Task prompt »
Pull every line holding the string "written" from the records below.

═══ Supplied entries

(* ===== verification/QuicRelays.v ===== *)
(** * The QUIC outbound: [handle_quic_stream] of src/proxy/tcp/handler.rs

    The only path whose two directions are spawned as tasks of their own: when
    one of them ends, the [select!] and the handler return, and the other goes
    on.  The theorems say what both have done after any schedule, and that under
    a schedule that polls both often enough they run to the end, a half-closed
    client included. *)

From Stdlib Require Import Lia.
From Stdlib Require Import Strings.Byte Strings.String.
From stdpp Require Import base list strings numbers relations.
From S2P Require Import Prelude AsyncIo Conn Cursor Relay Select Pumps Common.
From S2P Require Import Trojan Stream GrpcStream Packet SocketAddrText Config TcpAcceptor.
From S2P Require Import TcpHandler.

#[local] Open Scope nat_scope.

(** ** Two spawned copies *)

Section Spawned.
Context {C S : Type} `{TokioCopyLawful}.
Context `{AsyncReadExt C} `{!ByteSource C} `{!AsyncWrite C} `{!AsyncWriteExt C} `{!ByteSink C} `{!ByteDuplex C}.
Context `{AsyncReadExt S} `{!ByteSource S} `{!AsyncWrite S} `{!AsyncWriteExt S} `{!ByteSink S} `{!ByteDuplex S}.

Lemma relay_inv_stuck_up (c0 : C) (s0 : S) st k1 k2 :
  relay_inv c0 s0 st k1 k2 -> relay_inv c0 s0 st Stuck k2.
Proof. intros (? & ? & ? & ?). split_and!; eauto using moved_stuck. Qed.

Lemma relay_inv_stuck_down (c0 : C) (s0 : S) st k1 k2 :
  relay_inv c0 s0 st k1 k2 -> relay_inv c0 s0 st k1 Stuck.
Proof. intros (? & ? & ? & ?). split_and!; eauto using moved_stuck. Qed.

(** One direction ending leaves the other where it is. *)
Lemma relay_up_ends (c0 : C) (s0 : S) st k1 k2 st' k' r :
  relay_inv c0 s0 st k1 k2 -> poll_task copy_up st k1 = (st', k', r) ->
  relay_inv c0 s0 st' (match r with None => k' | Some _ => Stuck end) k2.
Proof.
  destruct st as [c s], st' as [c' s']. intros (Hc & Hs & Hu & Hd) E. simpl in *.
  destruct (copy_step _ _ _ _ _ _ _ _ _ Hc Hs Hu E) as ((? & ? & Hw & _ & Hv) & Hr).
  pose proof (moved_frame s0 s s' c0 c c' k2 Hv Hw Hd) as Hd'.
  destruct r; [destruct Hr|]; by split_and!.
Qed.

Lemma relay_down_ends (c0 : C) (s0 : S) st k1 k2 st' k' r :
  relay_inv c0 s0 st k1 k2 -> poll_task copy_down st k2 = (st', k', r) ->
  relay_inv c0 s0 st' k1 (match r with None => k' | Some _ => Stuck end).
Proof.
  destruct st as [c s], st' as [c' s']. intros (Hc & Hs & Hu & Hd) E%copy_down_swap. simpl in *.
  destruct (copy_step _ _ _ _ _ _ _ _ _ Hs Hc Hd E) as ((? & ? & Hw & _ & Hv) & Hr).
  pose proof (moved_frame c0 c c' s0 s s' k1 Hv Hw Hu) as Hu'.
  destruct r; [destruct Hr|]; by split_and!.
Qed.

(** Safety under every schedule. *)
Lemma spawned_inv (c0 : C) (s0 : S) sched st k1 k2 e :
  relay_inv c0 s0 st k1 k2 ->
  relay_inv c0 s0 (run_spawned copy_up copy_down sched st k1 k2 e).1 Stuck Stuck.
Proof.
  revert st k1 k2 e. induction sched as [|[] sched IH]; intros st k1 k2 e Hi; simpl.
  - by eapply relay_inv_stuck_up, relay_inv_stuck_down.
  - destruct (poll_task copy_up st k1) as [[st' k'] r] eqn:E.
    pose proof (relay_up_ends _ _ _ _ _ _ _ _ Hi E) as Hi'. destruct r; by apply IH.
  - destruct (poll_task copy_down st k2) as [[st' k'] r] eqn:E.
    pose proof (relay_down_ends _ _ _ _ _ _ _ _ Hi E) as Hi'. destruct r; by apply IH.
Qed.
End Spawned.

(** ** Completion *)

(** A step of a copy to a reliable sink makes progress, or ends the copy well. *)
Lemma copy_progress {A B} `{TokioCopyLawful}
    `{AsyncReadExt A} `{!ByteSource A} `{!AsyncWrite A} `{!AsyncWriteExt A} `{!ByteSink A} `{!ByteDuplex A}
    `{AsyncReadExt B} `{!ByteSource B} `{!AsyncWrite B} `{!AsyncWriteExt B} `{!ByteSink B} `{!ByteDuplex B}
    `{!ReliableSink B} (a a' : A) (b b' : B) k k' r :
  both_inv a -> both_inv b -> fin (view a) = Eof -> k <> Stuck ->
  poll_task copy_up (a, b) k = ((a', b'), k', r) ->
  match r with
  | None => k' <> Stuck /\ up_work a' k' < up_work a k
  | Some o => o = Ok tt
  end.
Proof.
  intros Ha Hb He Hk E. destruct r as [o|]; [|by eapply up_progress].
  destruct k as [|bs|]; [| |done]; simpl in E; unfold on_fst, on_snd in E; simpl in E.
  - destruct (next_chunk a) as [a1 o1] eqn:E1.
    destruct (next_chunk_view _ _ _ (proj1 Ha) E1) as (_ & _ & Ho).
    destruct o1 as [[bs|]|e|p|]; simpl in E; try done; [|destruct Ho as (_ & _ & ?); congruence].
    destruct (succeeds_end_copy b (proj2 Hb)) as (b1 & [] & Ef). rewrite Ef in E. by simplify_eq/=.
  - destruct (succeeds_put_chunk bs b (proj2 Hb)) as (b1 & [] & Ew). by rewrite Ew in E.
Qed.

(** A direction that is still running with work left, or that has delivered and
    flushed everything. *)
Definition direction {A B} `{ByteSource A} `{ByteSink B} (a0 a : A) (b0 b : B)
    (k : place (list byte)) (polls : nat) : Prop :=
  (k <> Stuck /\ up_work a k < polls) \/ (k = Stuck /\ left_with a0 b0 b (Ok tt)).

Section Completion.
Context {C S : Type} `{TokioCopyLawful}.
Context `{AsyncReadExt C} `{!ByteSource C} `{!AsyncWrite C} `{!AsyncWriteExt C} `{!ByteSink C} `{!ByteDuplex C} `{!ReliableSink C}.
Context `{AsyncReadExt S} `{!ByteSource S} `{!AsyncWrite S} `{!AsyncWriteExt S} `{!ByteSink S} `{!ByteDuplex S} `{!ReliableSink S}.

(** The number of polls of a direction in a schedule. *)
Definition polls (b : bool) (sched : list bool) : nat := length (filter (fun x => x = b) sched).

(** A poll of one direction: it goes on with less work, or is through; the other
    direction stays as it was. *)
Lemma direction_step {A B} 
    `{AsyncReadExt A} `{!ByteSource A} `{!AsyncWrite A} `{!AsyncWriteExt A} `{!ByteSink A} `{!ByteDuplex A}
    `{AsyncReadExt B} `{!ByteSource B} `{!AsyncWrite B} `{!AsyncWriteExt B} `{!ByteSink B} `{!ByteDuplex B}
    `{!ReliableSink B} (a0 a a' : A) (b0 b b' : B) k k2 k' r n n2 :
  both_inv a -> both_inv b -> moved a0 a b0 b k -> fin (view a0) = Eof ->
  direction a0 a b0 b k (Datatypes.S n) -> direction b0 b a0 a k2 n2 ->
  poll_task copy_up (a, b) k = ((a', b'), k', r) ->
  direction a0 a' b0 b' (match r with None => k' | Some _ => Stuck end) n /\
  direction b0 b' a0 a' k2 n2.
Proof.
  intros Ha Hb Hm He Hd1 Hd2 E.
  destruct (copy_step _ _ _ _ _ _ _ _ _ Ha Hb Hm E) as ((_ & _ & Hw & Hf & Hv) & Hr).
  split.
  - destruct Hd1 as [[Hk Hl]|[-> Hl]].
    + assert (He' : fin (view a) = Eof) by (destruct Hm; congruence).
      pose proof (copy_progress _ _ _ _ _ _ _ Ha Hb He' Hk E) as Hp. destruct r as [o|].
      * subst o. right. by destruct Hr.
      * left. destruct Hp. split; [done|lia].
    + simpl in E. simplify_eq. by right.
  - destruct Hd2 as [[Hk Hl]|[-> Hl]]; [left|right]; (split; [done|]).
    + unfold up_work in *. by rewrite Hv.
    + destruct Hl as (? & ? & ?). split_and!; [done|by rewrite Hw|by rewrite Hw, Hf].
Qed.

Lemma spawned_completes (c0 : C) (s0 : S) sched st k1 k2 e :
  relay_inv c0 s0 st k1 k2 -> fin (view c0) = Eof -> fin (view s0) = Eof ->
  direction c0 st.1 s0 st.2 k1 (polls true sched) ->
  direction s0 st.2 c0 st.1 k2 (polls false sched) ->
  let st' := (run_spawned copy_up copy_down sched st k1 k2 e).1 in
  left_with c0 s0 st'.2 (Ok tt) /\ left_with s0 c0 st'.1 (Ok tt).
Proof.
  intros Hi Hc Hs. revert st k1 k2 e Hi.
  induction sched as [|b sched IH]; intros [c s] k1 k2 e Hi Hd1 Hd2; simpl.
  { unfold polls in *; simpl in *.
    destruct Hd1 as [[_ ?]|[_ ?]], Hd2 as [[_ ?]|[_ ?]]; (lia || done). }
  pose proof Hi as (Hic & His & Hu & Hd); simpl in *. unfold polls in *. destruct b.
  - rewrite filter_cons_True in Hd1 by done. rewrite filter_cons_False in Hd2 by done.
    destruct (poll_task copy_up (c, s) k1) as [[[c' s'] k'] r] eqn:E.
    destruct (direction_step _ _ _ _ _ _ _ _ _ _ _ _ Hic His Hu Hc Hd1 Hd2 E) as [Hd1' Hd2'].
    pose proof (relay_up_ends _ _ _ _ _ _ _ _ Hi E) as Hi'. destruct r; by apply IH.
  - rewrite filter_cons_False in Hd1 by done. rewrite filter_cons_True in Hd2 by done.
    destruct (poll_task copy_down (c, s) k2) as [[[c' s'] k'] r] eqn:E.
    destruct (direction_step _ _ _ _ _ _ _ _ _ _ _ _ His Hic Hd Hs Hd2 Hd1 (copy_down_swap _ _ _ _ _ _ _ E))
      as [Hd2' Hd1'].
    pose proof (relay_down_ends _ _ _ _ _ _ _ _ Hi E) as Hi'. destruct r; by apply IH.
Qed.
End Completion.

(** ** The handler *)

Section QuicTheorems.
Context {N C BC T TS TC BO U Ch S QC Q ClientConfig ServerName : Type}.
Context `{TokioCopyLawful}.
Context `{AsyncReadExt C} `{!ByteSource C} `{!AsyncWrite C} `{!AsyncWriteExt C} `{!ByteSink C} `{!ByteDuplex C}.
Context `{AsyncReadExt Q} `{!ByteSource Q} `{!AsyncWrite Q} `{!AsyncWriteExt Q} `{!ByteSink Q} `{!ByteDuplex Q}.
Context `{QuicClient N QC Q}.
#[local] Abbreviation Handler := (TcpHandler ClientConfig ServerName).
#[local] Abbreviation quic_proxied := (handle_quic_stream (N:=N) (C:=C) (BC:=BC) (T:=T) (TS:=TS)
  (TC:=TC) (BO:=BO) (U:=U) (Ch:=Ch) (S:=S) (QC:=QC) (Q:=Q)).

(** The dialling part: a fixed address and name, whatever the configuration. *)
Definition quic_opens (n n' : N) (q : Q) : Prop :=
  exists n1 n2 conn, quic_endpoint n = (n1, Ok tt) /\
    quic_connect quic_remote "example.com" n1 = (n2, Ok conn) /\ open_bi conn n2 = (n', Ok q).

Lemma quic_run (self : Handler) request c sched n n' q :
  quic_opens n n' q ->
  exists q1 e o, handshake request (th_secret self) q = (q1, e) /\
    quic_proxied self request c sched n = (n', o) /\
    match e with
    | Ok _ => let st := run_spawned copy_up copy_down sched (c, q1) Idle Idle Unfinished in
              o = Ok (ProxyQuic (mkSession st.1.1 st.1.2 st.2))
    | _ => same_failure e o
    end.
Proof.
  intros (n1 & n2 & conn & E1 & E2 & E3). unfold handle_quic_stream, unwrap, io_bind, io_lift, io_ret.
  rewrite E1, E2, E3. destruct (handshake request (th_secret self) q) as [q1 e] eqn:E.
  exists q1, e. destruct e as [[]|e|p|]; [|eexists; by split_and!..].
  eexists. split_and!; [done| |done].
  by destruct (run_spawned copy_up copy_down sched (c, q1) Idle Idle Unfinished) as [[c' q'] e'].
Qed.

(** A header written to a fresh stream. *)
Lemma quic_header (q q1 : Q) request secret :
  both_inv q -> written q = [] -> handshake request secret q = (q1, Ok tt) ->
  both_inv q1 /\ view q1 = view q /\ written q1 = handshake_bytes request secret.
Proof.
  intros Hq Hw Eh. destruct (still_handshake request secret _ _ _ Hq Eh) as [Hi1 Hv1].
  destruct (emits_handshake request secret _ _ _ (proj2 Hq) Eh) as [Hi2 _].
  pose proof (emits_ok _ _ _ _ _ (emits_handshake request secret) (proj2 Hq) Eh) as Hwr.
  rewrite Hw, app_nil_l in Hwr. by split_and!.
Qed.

══════

Solution to this task »
(** A header written to a fresh stream. *)
  both_inv q -> written q = [] -> handshake request secret q = (q1, Ok tt) ->
  both_inv q1 /\ view q1 = view q /\ written q1 = handshake_bytes request secret.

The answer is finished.